Les taux d’intérêt resteront élevés longtemps, estime un ex-dirigeant de la Banque du Canada

Jean Boivin (au centre) et Jimmy Jean (à droite) à l’occasion d’une conférence organisée par CFA Montréal, jeudi
Photo fournie par CFA Montréal Jean Boivin (au centre) et Jimmy Jean (à droite) à l’occasion d’une conférence organisée par CFA Montréal, jeudi

Les taux d’intérêt ne reviendront pas à leur niveau prépandémique de sitôt, préviennent des experts. Même si le risque d’une récession plane sur l’économie canadienne, la Banque du Canada n’assouplira pas sa politique monétaire d’ici « très longtemps », estime un ancien dirigeant de l’institution.

La pause dans la remontée du taux directeur annoncée par la Banque du Canada « n’est pas le début d’un cycle d’assouplissement », a indiqué Jean Boivin, directeur général du BlackRock Investment Institute, à l’occasion d’une conférence organisée par CFA Montréal jeudi.

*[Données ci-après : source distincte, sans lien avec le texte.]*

(* ===== verification/TunioVouched.v ===== *)
(** * The TUN process: its replies are the manager's word

    What a reply says of an owner transaction the manager has said itself, at a moment of the
    life of the process. *)
From stdpp Require Import base tactics list numbers option gmap strings.
From Stdlib Require Import ZArith Lia.
From S2P Require Import Prelude PacketPort PortManager PortManagerFacts PortManagerInv PortManagerSpec ProcessControl Tunio TunioOps TunioRuns TunioQueue TunioExec TunioMicro TunioRequests TunioFacts TunioRecovery.

#[local] Open Scope Z_scope.

Section Vouched.
Context {W : Type} `{!TunioHost W}.
Implicit Types (s : Tunio W) (c : Controller) (a : AuthorityState).
#[local] Abbreviation TunioM := (@Tunio.TunioM W).
#[local] Abbreviation micro := (@TunioMicro.micro W _ (fun _ => True)).
#[local] Abbreviation micros := (@micro_run W _ (fun _ => True)).

(** The manager was once as [P] says. *)
Definition once (P : Bridge W Authorization -> Prop) (b' : Bridge W Authorization) : Prop :=
  exists b, bridge_ok b /\ rtc manager_step b b' /\ P b.

Lemma once_later P b b' : once P b -> rtc manager_step b b' -> once P b'.
Proof. intros (b0 & Hok & H & HP) H'. exists b0. split_and!; [done|by trans b|done]. Qed.

Lemma said_once b' rc (P : PacketPortReceipt -> Prop) : said b' rc -> P rc -> once (fun b => P (receipt b)) b'.
Proof. intros (b & Hok & H & ->) HP. by exists b. Qed.

(** The records and the owner of the controller come from receipts. *)
Record vouched_by a (b' : Bridge W Authorization) : Prop := {
  vb_terminal r phase : owner_terminal a = Some (r, phase) ->
    once (fun b => last_transaction b = Some (mkReceipt (oa_transaction r) phase)) b';
  vb_candidate r : owner_candidate a = Some r -> oa_prepared r = true ->
    once (fun b => p_transaction <$> pending b = Some (oa_transaction r)) b';
  vb_owner binding : actual_owner_binding a = Some binding ->
    once (fun b => binding_of <$> owner b = Some binding) b';
}.

Definition vouched s : Prop := vouched_by (authority (ctl s)) (bridge s).

Lemma vouched_later a b b' : vouched_by a b -> rtc manager_step b b' -> vouched_by a b'.
Proof. intros [H1 H2 H3] H. constructor; intros; eapply once_later; eauto. Qed.

(** What a receipt makes of the records. *)
Lemma reconciled_terminal rc a r phase :
  owner_terminal (reconcile_authority rc a) = Some (r, phase) ->
  owner_terminal a = Some (r, phase) \/ pr_last_transaction rc = Some (mkReceipt (oa_transaction r) phase).
Proof.
  destruct (reconciled_records rc a) as [_ ->]. intros H.
  assert (H1 : owner_terminal (reconcile_candidate rc (with_receipt rc a)) = Some (r, phase)).
  { unfold reconcile_terminal in H. destruct (owner_terminal (reconcile_candidate _ _)) as [[r' ph]|] eqn:E;
      [|congruence]. revert H. destruct (_ && _), (negb _); simpl; rewrite ?E; congruence. }
  unfold reconcile_candidate in H1. destruct (owner_candidate _) as [record|]; [|by left]. simpl in H1.
  destruct (same_transaction _ _); [by left|].
  destruct (pr_last_transaction rc) as [[tx ph]|] eqn:El; [|by left]. simpl in H1.
  case_bool_decide as Htx; [|by left]. subst tx.
  right. by destruct (bool_decide (staged _ = _)), (bool_decide (ph = Committed)); simplify_eq/=.
Qed.

Lemma reconciled_prepared rc a r :
  owner_candidate (reconcile_authority rc a) = Some r ->
  exists t, pr_pending rc = Some t /\ r_transaction t = oa_transaction r.
Proof.
  destruct (reconciled_records rc a) as [-> _]. rewrite terminal_candidate.
  unfold reconcile_candidate. destruct (owner_candidate (with_receipt rc a)) as [record|] eqn:E; [|congruence].
  simpl. destruct (same_transaction (pr_pending rc) _) eqn:Es.
  - intros [= <-]. simpl. unfold same_transaction in Es. destruct (pr_pending rc) as [t|]; [|done].
    apply bool_decide_eq_true in Es. eauto.
  - destruct (pr_last_transaction rc) as [l|]; [|done]. destruct (bool_decide (r_transaction l = _)); [|done].
    by destruct (bool_decide (staged _ = _)), (bool_decide (r_phase l = Committed)).
Qed.

Lemma step_vouched s a a' : authority_step s a a' -> vouched_by a (bridge s) -> vouched_by a' (bridge s).
Proof.
  intros Hs Hv. destruct Hs as [d|rc Hsaid|e _ _ _ _ _|e r _ _ Hfresh| |e _ _ _ _ _|e _ _ _ _|e|]; try exact Hv;
    try (destruct Hv; by constructor).
  - destruct Hv as [V1 V2 V3]. constructor.
    + intros r phase [H|H]%reconciled_terminal; [by apply V1|].
      by apply (said_once _ rc (fun rc => pr_last_transaction rc = Some (mkReceipt (oa_transaction r) phase))).
    + intros r (t & Ht & E)%reconciled_prepared _.
      destruct Hsaid as (b & Hok & H & ->). exists b. split_and!; [done|done|]. simpl in Ht.
      destruct (pending b) as [p|]; [|done]. simpl in *. injection Ht as <-. simpl in E. by rewrite E.
    + intros binding. destruct (reconciled_owner rc a) as [-> _]. intros H.
      by apply (said_once _ rc (fun rc => pr_binding rc = Some binding)).
  - destruct Hv as [V1 V2 V3]. constructor; try done. intros r' [= <-]. congruence.
Qed.

Lemma micro_vouched s s' : steady s -> micro s s' -> vouched s -> vouched s'.
Proof.
  intros Hst Hm Hv.
  assert (Hb : rtc manager_step (bridge s) (bridge s')) by (by apply (micros_managers (K:=fun _ => True)), rtc_once).
  unfold vouched. destruct (micro_authority _ _ _ Hm) as [->|Ha]; [by eapply vouched_later|].
  eapply vouched_later; [by eapply step_vouched|done].
Qed.

Lemma reachable_vouched s : tunio_reachable s -> vouched s.
Proof.
  intros (s0 & H0 & H). pose proof (started_facts s0 H0) as Hs.
  pose proof (manager_reachable_ok _ (started_reachable s0 H0)) as Hok.
  pose proof (so_steady _ Hs) as Hst. destruct (so_controller _ Hs) as (_ & _ & Ha & _).
  apply run_micros in H; [|done..].
  assert (Hv : vouched s0) by (unfold vouched; rewrite Ha; by constructor).
  clear -H Hv Hst. induction H as [|s1 s2 s3 Hm _ IH]; [done|].
  apply IH; [by eapply micro_steady|by eapply micro_vouched].
Qed.

(** ** What a reply says of an owner transaction *)

Lemma owner_receipt_known a id t :
  owner_receipt a id = Some t ->
  exists r phase, t = owner_authority_receipt r phase /\ ae_transaction_id (oa_envelope r) = id /\
    known_record a r /\
    (owner_candidate a = Some r /\ oa_prepared r = true /\ phase = Prepared \/
     owner_terminal a = Some (r, phase)).
Proof.
  unfold owner_receipt, known_record. intros H.
  assert (Hterm : forall r phase, owner_terminal a = Some (r, phase) ->
    bool_decide (ae_transaction_id (oa_envelope r) = id) = true ->
    t = owner_authority_receipt r phase ->
    exists r phase, t = owner_authority_receipt r phase /\ ae_transaction_id (oa_envelope r) = id /\
      (owner_candidate a = Some r \/ exists phase, owner_terminal a = Some (r, phase)) /\
      (owner_candidate a = Some r /\ oa_prepared r = true /\ phase = Prepared \/
       owner_terminal a = Some (r, phase))).
  { intros r phase Et Hid%bool_decide_eq_true ->. exists r, phase. split_and!; eauto. }
  destruct (owner_candidate a) as [r|] eqn:Ec.
  - destruct (oa_prepared r && _) eqn:E.
    + apply andb_true_iff in E as [Hp Hid%bool_decide_eq_true]. injection H as <-.
      exists r, Prepared. split_and!; eauto.
    + destruct (owner_terminal a) as [[r' phase]|]; [|done]. case_match eqn:Hid; [|done].
      injection H as <-. by eapply Hterm.
  - destruct (owner_terminal a) as [[r' phase]|]; [|done]. case_match eqn:Hid; [|done].
    injection H as <-. by eapply Hterm.
Qed.

(** The receipt is about [tx], at [phase]. *)
Definition reports (t : AuthorityOwnerReceipt) (tx : OwnerTransaction) (phase : OwnerTransactionPhase)
  : Prop :=
  or_phase t = phase_text phase /\ or_revision t = revision tx /\ or_binding t = tx_binding tx /\
  or_expected_active_epoch t = expected_active_epoch tx.

Lemma displayed_said s id t :
  tunio_reachable s -> owner_receipt (authority (ctl s)) id = Some t ->
  exists r phase, known_record (authority (ctl s)) r /\
    or_transaction_id t = id /\ reports t (oa_transaction r) phase /\
    once (fun b => seen (handover b) (oa_transaction r) phase) (bridge s).
Proof.
  intros Hr Ht. destruct (reachable_vouched s Hr) as [V1 V2 _].
  destruct (owner_receipt_known _ _ _ Ht) as (r & phase & -> & Hid & Hk & Hphase).
  exists r, phase. split_and!; try done.
  destruct Hphase as [(Hc & Hp & ->)|Hterm].
  - destruct (V2 r Hc Hp) as (b & Hok & Hb & Hpend). exists b. split_and!; [done|done|]. by left.
  - destruct (V1 r phase Hterm) as (b & Hok & Hb & Hl). exists b. split_and!; [done|done|]. by right.
Qed.

(** What the manager once said it never unsays. *)
Lemma once_settled b' tx phase :
  once (fun b => seen (handover b) tx phase) b' -> settled_as tx phase (handover b').
Proof.
  intros (b & Hok & H & Hs). apply (settled_now b tx phase) in Hs; [|done].
  induction H as [|b1 b2 b3 Hstep _ IH]; [done|]. apply IH; [by eapply manager_step_ok|].
  pose proof (step_refined _ _ Hok Hstep) as Hrun. unfold refined in Hrun. clear -Hrun Hs.
  induction Hrun as [|h1 h2 h3 Hh _ IH]; [done|]. by eapply IH, settled_step.
Qed.

Lemma serve_reached s request peer fds :
  tunio_reachable s -> tunio_reachable (serve_authority request peer fds s).2.
Proof. intros (s0 & H0 & H). exists s0. split; [done|]. eapply rtc_r; [done|constructor]. Qed.

Lemma served_run s request peer fds : rtc tunio_step s (serve_authority request peer fds s).2.
Proof. apply rtc_once. constructor. Qed.

Lemma reached_run s s' : tunio_reachable s -> rtc tunio_step s s' -> tunio_reachable s'.
Proof. intros (s0 & H0 & H) H'. exists s0. split; [done|by trans s]. Qed.

Lemma served_displays s request peer fds t :
  rs_owner_transaction (serve_authority request peer fds s).1 = Some t ->
  owner_receipt (authority (ctl (serve_authority request peer fds s).2)) (ar_transaction_id request) = Some t.
Proof.
  unfold serve_authority. destruct (authority_request request peer fds s) as [r s2]. simpl.
  by destruct (_ =? 3).
Qed.

Lemma served_cancelled s request peer fds e :
  rs_precommit_cancelled (serve_authority request peer fds s).1 = Some e ->
  precommit_cancelled (authority (ctl (serve_authority request peer fds s).2)) = Some e.
Proof.
  unfold serve_authority. destruct (authority_request request peer fds s) as [r s2]. simpl.
  destruct (_ =? 3); [|done]. simpl. destruct (precommit_cancelled _) as [e'|]; [|done]. simpl.
  by case_bool_decide.
Qed.

(** C6. The replies are truthful: what a reply of the TUN process says of an owner transaction,
    its phase, revision, binding and expected predecessor, is what the packet port manager
    said of it at some moment before, and over the rest of the life of the process the manager
    never says of that revision anything else but a later phase of the same transaction. *)
Theorem replies_truthful s request peer fds t :
  let '(reply, s1) := serve_authority request peer fds s in
  tunio_reachable s -> rs_owner_transaction reply = Some t ->
  exists tx phase, or_transaction_id t = ar_transaction_id request /\ reports t tx phase /\
    once (fun b => seen (handover b) tx phase) (bridge s1) /\
    forall s' tx' phase', rtc tunio_step s1 s' ->
      seen (handover (bridge s')) tx' phase' -> revision tx' = revision tx ->
      tx' = tx /\ (phase <> Prepared -> phase' = phase).
Proof.
  pose proof (serve_reached s request peer fds) as Hr1.
  pose proof (served_displays s request peer fds t) as Hd.
  destruct (serve_authority request peer fds s) as [reply s1]. simpl in *. intros Hr Ht.
  destruct (displayed_said s1 _ t (Hr1 Hr) (Hd Ht)) as (r & phase & _ & Hid & Hrep & Honce).
  exists (oa_transaction r), phase. split_and!; [done..|]. intros s' tx' phase' Hrun Hs Hrev.
  destruct (reachable_sound s1 (Hr1 Hr)) as [Hst Hok].
  apply run_micros, (micros_managers (K:=fun _ => True)) in Hrun; [|done..].
  by apply (once_settled (bridge s') (oa_transaction r) phase); [eapply once_later|..].
Qed.

End Vouched.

Devant un parterre de gens d’affaires, l’ancien sous-gouverneur de la Banque du Canada a souligné que l’institution « ne sera pas en mesure de faire cet assouplissement d’ici très longtemps », à son avis.

Entre prendre le risque de générer une récession et celui de perdre la maîtrise de l’inflation (et ainsi, leur crédibilité), « je pense que c’est un no brainer pour l’ensemble des banquiers centraux : ils vont choisir la récession » pour ramener l’inflation à 2 %, a indiqué M. Boivin.

Jimmy Jean, vice-président, économiste en chef et stratège au Mouvement Desjardins, lui aussi panéliste à la conférence, a également souligné que les taux d’intérêt prendraient du temps à redescendre — une tendance qui contraste avec les 15 dernières années, où la politique monétaire a été « tantôt accommodante, tantôt extrêmement accommodante ».


 

« Il va y avoir une baisse, mais contrairement à ce qu’on voit d’habitude en récession, elle va être très mesurée et très lente », soutient M. Jean. L’économiste croit que le taux directeur pourrait converger vers 2,5 % d’ici la fin de l’année 2024 et se maintenir ensuite à ce niveau. Dans le cas d’une récession forte, « comme dans les années 1990, là, on pourrait penser que l’inflation descendrait peut-être en bas de la cible, et là alors les banques centrales pourraient réduire [les taux] un peu plus rapidement », a-t-il par ailleurs précisé.

Une situation inhabituelle

« Ce n’est pas du tout une récession typique à laquelle on fait face », indique Jean Boivin, qui souligne que l’environnement économique a radicalement changé depuis la pandémie.

« Il y a eu une rupture avec les 40 dernières années — une période qui était dominée par des chocs qui venaient principalement des fluctuations de la demande, telles que les dépenses des consommateurs, les investissements des entreprises, autour d’une capacité de production qui était assez stable, explique-t-il. Depuis 2020, ça a changé de façon radicale. Maintenant, on est dans un environnement limité, déterminé par l’offre, par les contraintes de production. »

Je pense que c’est un « no brainer » pour l’ensemble des banquiers centraux : ils vont choisir la récession

 

Dans ce contexte, le directeur général du BlackRock Investment Institute estime que les outils utilisés pour régler les récessions du passé ne seront pas adaptés à celle qui nous attend. « On pense que les banques centrales ne seront pas en mesure de couper les taux. On pense que l’inflation ne sera pas aussi basse que les marchés l’anticipent présentement. »

Mais si l’environnement économique a changé, les banques centrales pourraient-elles revoir leur cible d’inflation ? « S’il y a un changement de cible, ce sera seulement une fois qu’elles auront stabilisé l’inflation à 2 % pendant un certain temps, qu’elles vont avoir démontré qu’elles sont capables de le faire, et alors là, peut-être que la porte va être ouverte à se dire “Est-ce que c’est vraiment la bonne cible ?”. Mais d’ici là, ce n’est clairement pas dans les cartes », ajoute M. Boivin.

D’ailleurs, s’il y a bel et bien un tournant à la baisse qui s’opère depuis quelques mois sur le plan de l’inflation, on aurait tort d’y voir une ligne directe vers une inflation à 2 %, de l’avis de l’expert, qui croit plutôt que la route vers cette cible pourrait être sinueuse.

L’inflation annuelle au Canada a poursuivi sa lente diminution en décembre dernier, pour s’établir à 6,3 %. Elle avait culminé à 8,1 % au cours de l’été dernier.